Aight so the context is, I updated my laptop while unplugged when I had about 35% battery. While the thing was updating, it suddenly jumped to 0% so I quickly ran to change it (about 1-2 minutes) but when I plugged the laptop, the power was on but the screen was black so I assume it automatically hybernated. After waiting 30 minutes to see if it would come back, I gave up and pressed the power button for 5 seconds to power it off for good.
As expected, something did go wrong, because when I started the system again, after selecting Manjaro in grub, the screen would get stuck. I figured I could fix it with a live usb so I searched how to do that and I found a post with similar conditions (system-broken-during-update-process-now-cant-boot/31877/4) followed commands from the solution.
When I tried to resume the update process, it returned:
:: Starting full system upgrade...
there is nothing to do
Wait what? I thought the update process got interrupted… but i followed the next commands with:
Weird, but that didnt stop me from doing the final command just in case: “update-grub”.
Yeah, that actually made things worse, because now I cant even select Manjaro (nor my Windows partition) in grub since the only option I can see is “UEFI Firmware Settings”, that will kick me back to laptop boot.
Please I need some help if someone here knows how could I fix this mess. Though, worst case scenario is getting back some files with the live usb, then reinstalling.
You mentioned that you tried to fix it with a live USB. What did you try. If you have made a Timeshift snapshot, you can simply restore that using a live USB session. That could be the simplest and quickest way.

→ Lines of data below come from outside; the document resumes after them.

Definition decode_reply (m : Message) (limits : OsdLimits) : result OsdMessageError Reply :=
  total ← ok_or (part ← checked_add 64 (zlen (front m)) (zlen (middle m));
                 checked_add 64 part (zlen (data m))) (OE_Wire LimitExceeded);
  if (ol_max_bytes limits =? 0) || (ol_max_operations limits =? 0)
     || negb (message_type (header m) =? MESSAGE_OSD_OP_REPLY)
     || (version (header m) <? 4) || (8 <? compat_version (header m))
     || (ol_max_bytes limits <? total)
  then Err OE_Malformed
  else
    '(r, lengths) ← fst <$> decode_reply_front (version (header m)) limits
                              (Decoder_new (front m) (ol_max_bytes limits));
    '(ops, offset) ← distribute (data m) 0 (rp_operations r) lengths;
    if negb (offset =? zlen (data m)) then Err OE_Malformed
    else Ok (with_operations r ops).

(** ** What an encoder that did not fail has written

    Once an encoder has failed it stays failed, so the bytes of a finished one
    are the concatenation of everything it was given. *)

Record appends (e e' : Encoder) (p : list byte) : Prop := {
  appends_limit : enc_limit e' = enc_limit e;
  appends_alive : enc_error e' = None -> enc_error e = None;
  appends_content : enc_error e' = None -> enc_bytes e' = enc_bytes e ++ p;
  appends_within : enc_error e' = None -> zlen (enc_bytes e) <= enc_limit e ->
                   zlen (enc_bytes e') <= enc_limit e'
}.

Lemma appends_refl e : appends e e [].
Proof. split; try done. intros _. by rewrite app_nil_r. Qed.

Lemma appends_trans e1 e2 e3 p q : appends e1 e2 p -> appends e2 e3 q -> appends e1 e3 (p ++ q).
Proof.
  intros [L1 A1 C1 W1] [L2 A2 C2 W2]. split; [congruence|auto|..].
  - intros H. rewrite C2, C1, app_assoc by auto. done.
  - intros H Hb. auto.
Qed.

Lemma appends_raw e p : appends e (Encoder_raw e p) p.
Proof.
  unfold Encoder_raw, Encoder_reserve, saturating_sub. destruct (enc_error e) eqn:E.
  { split; congruence. }
  destruct (Z.ltb_spec (Z.max 0 (enc_limit e - zlen (enc_bytes e))) (zlen p)); [by split|].
  split; cbn; try done. intros _ Hb. autorewrite with zlen. lia.
Qed.

Lemma appends_bytes e v : appends e (Encoder_bytes e v) (le_bytes 4 (zlen v) ++ v).
Proof.
  unfold Encoder_bytes, try_u. destruct (_ && _); [|by split].
  eapply appends_trans; apply appends_raw.
Qed.

(** What a new encoder that only appended finishes with. *)
Lemma finish_appends limit e' p bs :
  appends (Encoder_new limit) e' p -> 0 <= limit -> Encoder_finish e' = Ok bs ->
  bs = p /\ zlen p <= limit.
Proof.
  intros [L A C W] H0 H. unfold Encoder_finish in H. destruct (enc_error e') eqn:E; [done|]. simplify_eq.
  specialize (C eq_refl). specialize (W eq_refl H0). rewrite C, L in *. done.
Qed.

Lemma appends_eq e e' p q : appends e e' p -> p = q -> appends e e' q.
Proof. by intros H <-. Qed.

(** Collects what a chain of writes appends. *)
Ltac appending :=
  lazymatch goal with
  | |- appends ?e ?e _ => apply appends_refl
  | |- _ => eapply appends_trans; [|solve [apply appends_bytes | apply appends_raw | eauto]]; appending
  end.

Lemma appends_versioned e version compatible encode p :
  (forall limit, appends (Encoder_new limit) (encode (Encoder_new limit)) p) ->
  appends e (Encoder_versioned e version compatible encode) (versioned_image version compatible p).
Proof.
  intros Hp. unfold Encoder_versioned. specialize (Hp (Z.min (enc_limit e) u32_max)).
  unfold Encoder_finish. destruct (enc_error (encode _)) eqn:E; [by split|].
  rewrite (appends_content _ _ _ Hp E).
  cbn [Encoder_new enc_bytes app]. unfold try_u. destruct (_ && _); [|by split].
  eapply appends_eq; [appending|]. unfold versioned_image. by rewrite <- !app_assoc.
Qed.

(** ** Descriptors *)

(** What an operation adds to the data of its request. *)
Definition operation_data (op : Operation) : list byte := Operation_append_data op [].

(** Flags are wrapped around an operation at most once. *)
Definition flat (op : Operation) : Prop :=
  match op with
  | Op_WithFlags (Op_WithFlags _ _) _ => False
  | _ => True
  end.

#[export] Instance flat_dec op : Decision (flat op).
Proof. destruct op as [| | | | | | | | | | | | | | | | | | | | | | | | | | | | | | | | | | | | | |[] f]; first [by left | right; intros []]. Defined.

Lemma append_data_app op output : Operation_append_data op output = output ++ operation_data op.
Proof.
  unfold operation_data. revert output. induction op; intros output; cbn [Operation_append_data app];
    rewrite ?app_nil_r; solve [done | by rewrite <- app_assoc | apply IHop].
Qed.

Lemma data_len_operation_data op :
  zlen (operation_data op) <= u64_max -> Operation_data_len op = zlen (operation_data op).
Proof.
  unfold operation_data. induction op; cbn [Operation_append_data Operation_data_len app]; try done.
  autorewrite with zlen. lia.
Qed.

Lemma data_len_unwrapped op : Operation_data_len (unwrapped_operation op) = Operation_data_len op.
Proof. by destruct op. Qed.

(** A flat operation writes one descriptor: its code, its flags, 28 bytes of
    arguments and the length of its data. *)
Lemma encode_operation_appends op e :
  flat op ->
  exists e' arguments, encode_operation e op = Some e' /\ zlen arguments = 28
    /\ appends e e' (le_bytes 2 (Operation_code op) ++ le_bytes 4 (Operation_flags op)
                     ++ arguments ++ le_bytes 4 (u32_or_max (Operation_data_len op))).
Proof.
  intros Hf. unfold encode_operation. rewrite data_len_unwrapped.
  set (e1 := Encoder_u32 _ _).
  assert (appends e e1 (le_bytes 2 (Operation_code op) ++ le_bytes 4 (Operation_flags op))) as H1
    by (eapply appends_trans; apply appends_raw).
  assert (exists e2 arguments, zlen arguments = 28 /\ appends e1 e2 arguments
    /\ (encode_special_operation e1 (unwrapped_operation op) = Some e2
        \/ encode_special_operation e1 (unwrapped_operation op) = None
           /\ (encode_auxiliary_operation e1 (unwrapped_operation op) = Some e2
               \/ encode_auxiliary_operation e1 (unwrapped_operation op) = None
                  /\ encode_plain_operation e1 (unwrapped_operation op) = Some e2)))
    as (e2 & arguments & Hl & H2 & Hc).
  { clearbody e1. assert (forall op, match op with Op_WithFlags _ _ => False | _ => True end ->
      exists e2 arguments, zlen arguments = 28 /\ appends e1 e2 arguments
        /\ (encode_special_operation e1 op = Some e2
            \/ encode_special_operation e1 op = None
               /\ (encode_auxiliary_operation e1 op = Some e2
                   \/ encode_auxiliary_operation e1 op = None
                      /\ encode_plain_operation e1 op = Some e2))) as Hp.
    { clear. intros op Hop. destruct op; try done;
        (eexists; eexists; split_and!;
          [| |first [left; reflexivity | right; split; [reflexivity|left; reflexivity]
                    | right; split; [reflexivity|right; split; reflexivity]]];
          [|appending]; by autorewrite with zlen). }
    apply Hp. by destruct op as [| | | | | | | | | | | | | | | | | | | | | | | | | | | | | | | | | | | | | |[] f]. }
  exists (Encoder_u32 e2 (u32_or_max (Operation_data_len op))), arguments. split_and!; [|done|].
  - destruct Hc as [->|[-> [->|[-> ->]]]]; done.
  - rewrite app_assoc. eapply appends_trans; [done|]. eapply appends_trans; [done|]. apply appends_raw.
Qed.

(** What an OSD finds in the descriptor of an operation. *)
Record descriptor_of (op : Operation) (d : list byte) : Prop := {
  descriptor_size : zlen d = OPERATION_DESCRIPTOR_SIZE;
  descriptor_code : le_value (take 2 d) = Operation_code op;
  descriptor_flags : le_value (take 4 (drop 2 d)) = wrap 32 (Operation_flags op);
  descriptor_length : le_value (drop 34 d) = zlen (operation_data op)
}.

Lemma code_range op : in_u 16 (Operation_code op).
Proof. induction op; try done; by unfold in_u. Qed.

Lemma descriptor_image op arguments :
  zlen arguments = 28 -> zlen (operation_data op) < 2 ^ 32 ->
  descriptor_of op (le_bytes 2 (Operation_code op) ++ le_bytes 4 (Operation_flags op)
    ++ arguments ++ le_bytes 4 (u32_or_max (Operation_data_len op))).
Proof.
  intros Ha Hd. pose proof (zlen_nonneg (operation_data op)).
  rewrite data_len_operation_data by (unfold u64_max; lia). unfold u32_or_max, try_u.
  replace (_ && _) with true by lia. cbn [default]. unfold zlen in Ha. split.
  - autorewrite with zlen. unfold zlen at 1. by rewrite Ha.
  - rewrite take_app_length' by (by rewrite length_le_bytes). rewrite le_value_bytes.
    apply Z.mod_small, code_range.
  - rewrite drop_app_length', take_app_length' by (by rewrite length_le_bytes). by rewrite le_value_bytes.
  - rewrite !app_assoc, drop_app_length'
      by (rewrite !length_app, !length_le_bytes; lia).
    rewrite le_value_bytes. apply Z.mod_small. lia.
Qed.
Lemma reads_entries max entries : forall previous,
  Forall (fun en => zlen (en_key en) <= max /\ zlen (en_value en) <= max) entries -> max < 2 ^ 32 ->
  ascending entries ->
  match previous, entries with Some p, en :: _ => bytes_lt p (en_key en) | _, _ => True end ->
  reads max (read_entries_after (length entries) previous) (concat (entry_image <$> entries)) entries.
Proof.
  induction entries as [|en entries IH]; intros previous Hb Hm Ha Hp; [apply reads_ret|].
  apply Forall_cons in Hb as [[Hk Hv] Hb]. apply StronglySorted_inv in Ha as [Ha Hf].
  cbn [length read_entries_after fmap list_fmap concat]. unfold entry_image at 1. rewrite <- app_assoc.
  eapply reads_bind; [apply reads_bytes; lia|]. eapply reads_bind; [apply reads_bytes; lia|].
  eapply reads_unit; [apply reads_finish|]. eapply reads_unit.
  { apply reads_pass. destruct previous as [p|]; [|done]. apply bool_decide_eq_false.
    by apply bytes_lt_le. }
  eapply reads_by; [|apply app_nil_r]. eapply reads_bind; [apply IH; try done|].
  - destruct entries as [|en' entries]; [done|]. by apply Forall_cons in Hf as [? _].
  - destruct en. apply reads_ret.
Qed.

Lemma reads_end_exact {B} max (k : unit -> WM B) b :
  reads_end max (k tt) [] b -> reads_end max (wire_exact ≫= k) [] b.
Proof. intros Hk d Hd Hu. rewrite wire_exact_done by done. by apply Hk. Qed.

Lemma decode_map_image max max_entries entries :
  ascending entries -> zlen entries <= max_entries -> max < 2 ^ 32 ->
  zlen (concat (entry_image <$> entries)) <= max ->
  decode_omap (le_bytes 4 (zlen entries) ++ concat (entry_image <$> entries)) max max_entries = Ok entries.
Proof.
  intros Ha Hn Hx Hm. destruct (entry_bounds _ _ Hm) as [Hb H8]. pose proof (zlen_nonneg entries).
  apply reads_end_new. assert (in_u 32 (zlen entries)) as Hu by (unfold in_u; lia).
  unfold decode_entries. apply reads_end_assoc. reads_end_field (zlen entries).
  apply reads_end_assoc. eapply reads_end_unit; [apply reads_finish|].
  apply reads_end_assoc, reads_end_remaining, reads_end_assoc. eapply reads_end_unit.
  { apply reads_pass. unfold u64_max. apply orb_false_intro; apply Z.ltb_ge; lia. }
  rewrite to_nat_zlen, <- (app_nil_r (concat _)).
  eapply reads_end_bind; [by apply reads_entries|]. apply reads_end_exact, reads_end_ret.
Qed.

Lemma encode_map_Ok entries max_bytes bs :
  0 <= max_bytes -> encode_map entries max_bytes = Ok bs ->
  let sorted := merge_sort key_le entries in
  ascending sorted /\ bs = le_bytes 4 (zlen sorted) ++ concat (entry_image <$> sorted) /\ zlen bs <= max_bytes.
Proof.
  intros H0 H sorted. unfold encode_map in H. cbv zeta in H. fold sorted in H.
  destruct (_ || _) eqn:Hd in H; [done|]. apply orb_false_elim in Hd as [_ Hd]. ok_inv.
  split; [by apply sorted_entries|]. apply ok_or_inv in R. apply try_u_inv in R as [-> _].
  eapply finish_appends in H as [-> Hl]; [done| |done].
  eapply appends_trans; [apply appends_raw|apply entries_appends].
Qed.

(** ** Properties *)

(** The keys and values written to an object's map are the ones read from
    it: when the client can encode a map, an OSD that sends the same bytes back
    is understood, and what is read is a rearrangement of what was written, in
    strictly ascending order of its keys. *)
Theorem omap_roundtrip entries max_bytes bs max_entries :
  0 <= max_bytes < 2 ^ 32 -> zlen entries <= max_entries -> encode_map entries max_bytes = Ok bs ->
  exists sorted, decode_omap bs max_bytes max_entries = Ok sorted
    /\ sorted ≡ₚ entries /\ ascending sorted /\ NoDup (en_key <$> entries).
Proof.
  intros [H0 Hx] Hn H. apply encode_map_Ok in H as (Ha & -> & Hl); [|done].
  pose proof (merge_sort_Permutation key_le entries) as Hp. set (sorted := merge_sort key_le entries) in *.
  exists sorted. split_and!; [|done|done|].
  - autorewrite with zlen in Hl. apply decode_map_image; [done| |done|lia].
    unfold zlen in *. by rewrite Hp.
  - rewrite <- Hp. unfold ascending in Ha. clear -Ha. induction Ha as [|x l Hs IH Hx]; constructor; [|done].
    intros Hin. rewrite Forall_forall in Hx. specialize (Hx _ Hin). unfold bytes_lt in Hx.
    by rewrite (proj2 (cmp_eq x x) eq_refl) in Hx.
Qed.

(** ** Replies from anywhere *)

Lemma read_entries_ascending n : forall previous d entries d',
  read_entries_after n previous d = Ok (entries, d') ->
  length entries = n /\ ascending entries
  /\ (forall p, previous = Some p -> Forall (bytes_lt p) (en_key <$> entries)).
Proof.
  induction n as [|n IH]; intros previous d entries d' H; cbn [read_entries_after] in H; dm_inv.
  { split_and!; [done|constructor|]. intros p _. constructor. }
  rename select (read_entries_after _ _ _ = _) into Hr. apply IH in Hr as (Hl & Ha & Hp).
  specialize (Hp _ eq_refl). cbn [length fmap list_fmap]. split_and!; [by rewrite Hl|by constructor|].
  intros p ->. rename select (bool_decide _ = false) into Hd. apply bool_decide_eq_false in Hd.
  assert (bytes_lt p v) as Hlt.
  { apply bytes_le_lt; [|by intros ->; apply Hd; unfold bytes_le; rewrite (proj2 (cmp_eq v v) eq_refl)].
    by destruct (bytes_le_total p v). }
  constructor; [done|]. eapply Forall_impl; [exact Hp|]. intros x. by apply bytes_lt_trans.
Qed.

(** The extents lie in [lo, hi), in order and without overlap. *)
Fixpoint extents_within (lo hi : Z) (extents : list SparseExtent) : Prop :=
  match extents with
  | [] => True
  | x :: extents =>
      lo <= se_offset x /\ 0 < zlen (se_data x) /\ se_offset x + zlen (se_data x) <= hi
      /\ extents_within (se_offset x + zlen (se_data x)) hi extents
  end.

Fixpoint ranges_within (lo hi : Z) (ranges : list (Z * Z)) : Prop :=
  match ranges with
  | [] => True
  | (offset, length) :: ranges =>
      lo <= offset /\ 0 < length /\ offset + length <= hi /\ ranges_within (offset + length) hi ranges
  end.

Definition total_length (ranges : list (Z * Z)) : Z := foldr (fun r t => r.2 + t) 0 ranges.

Lemma read_ranges_within n : forall lo hi total previous d ranges total' d',
  lo <= previous -> read_ranges n lo hi total previous d = Ok ((ranges, total'), d') ->
  length ranges = n /\ ranges_within previous hi ranges /\ total' = total + total_length ranges.
Proof.
  induction n as [|n IH]; intros lo hi total previous d ranges total' d' Hlo H;
    cbn [read_ranges] in H; dm_inv; [cbn; split_and!; by (done || lia)|].
  rename select (read_ranges _ _ _ _ _ _ = _) into Hr. bool_prop.
  repeat match goal with R : lift (ok_or _ _) _ = Ok _ |- _ =>
    unfold lift in R; ok_inv; simplify_eq end.
  repeat match goal with R : ok_or _ _ = Ok _ |- _ => apply ok_or_inv in R end.
  unfold checked_add in *. split_if. simplify_eq.
  repeat match goal with R : Decoder_u64 _ = _ |- _ => apply Decoder_uint_nonneg in R end.
  apply IH in Hr as (Hl & Hw & Ht); [|lia]. cbn [length ranges_within total_length foldr snd].
  fold (total_length l). split_and!; by (lia || done).
Qed.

Do you have a separate home partition ? If yes, then you can reinstall the OS, and retain your home partition without formatting it. That way you will at least not lose your data.
Another option - install a different OS from live USB (just a temporary install on a newly created partition). During this install process, GRUB will get overwritten to the EFI boot and you should hopefully have a properly working bootloader. Once that is done, just delete the new partition and grant the free space to Manjaro.
Maybe I didn’t make it clear, but I manjaro-chroot’ed to try update the system. Anyways, I followed the grub guide and I made sure there were no errors this time, but the result was the same (only “firmware” option in grub), so I’m going to assume something’s up with the kernel. I’ll now try to find out how to re-install it.
So mhwd-kernel says that i have linux54 installed, which is weird because grub cant find it. When I try to install a new kernel, it will always return that no target has been specified even though I did type it.
[manjaro /]# mhwd-kernel -i linux59
:: Synchronizing package databases...
core 169.2 KiB 445 KiB/s 00:00 [###################################################################] 100%
extra 2018.9 KiB 2.38 MiB/s 00:01 [###################################################################] 100%
community 6.2 MiB 4.85 MiB/s 00:01 [###################################################################] 100%
multilib 193.0 KiB 0.00 B/s 00:00 [###################################################################] 100%
error: no targets specified (use -h for help)
[manjaro /]# mhwd-kernel -li
Currently running: 5.8.11-1-MANJARO (linux58)
The following kernels are installed in your system:
* linux54
[manjaro /]# mhwd-kernel -l
available kernels:
* linux414
* linux419
* linux44
* linux49
* linux54
* linux57
* linux58
* linux59
* linux54-rt
* linux56-rt
* linux59-rt
Just wanted to say in case someone finds this searching for something, that after trying to make it work several times, I just gave up and reinstalled everything.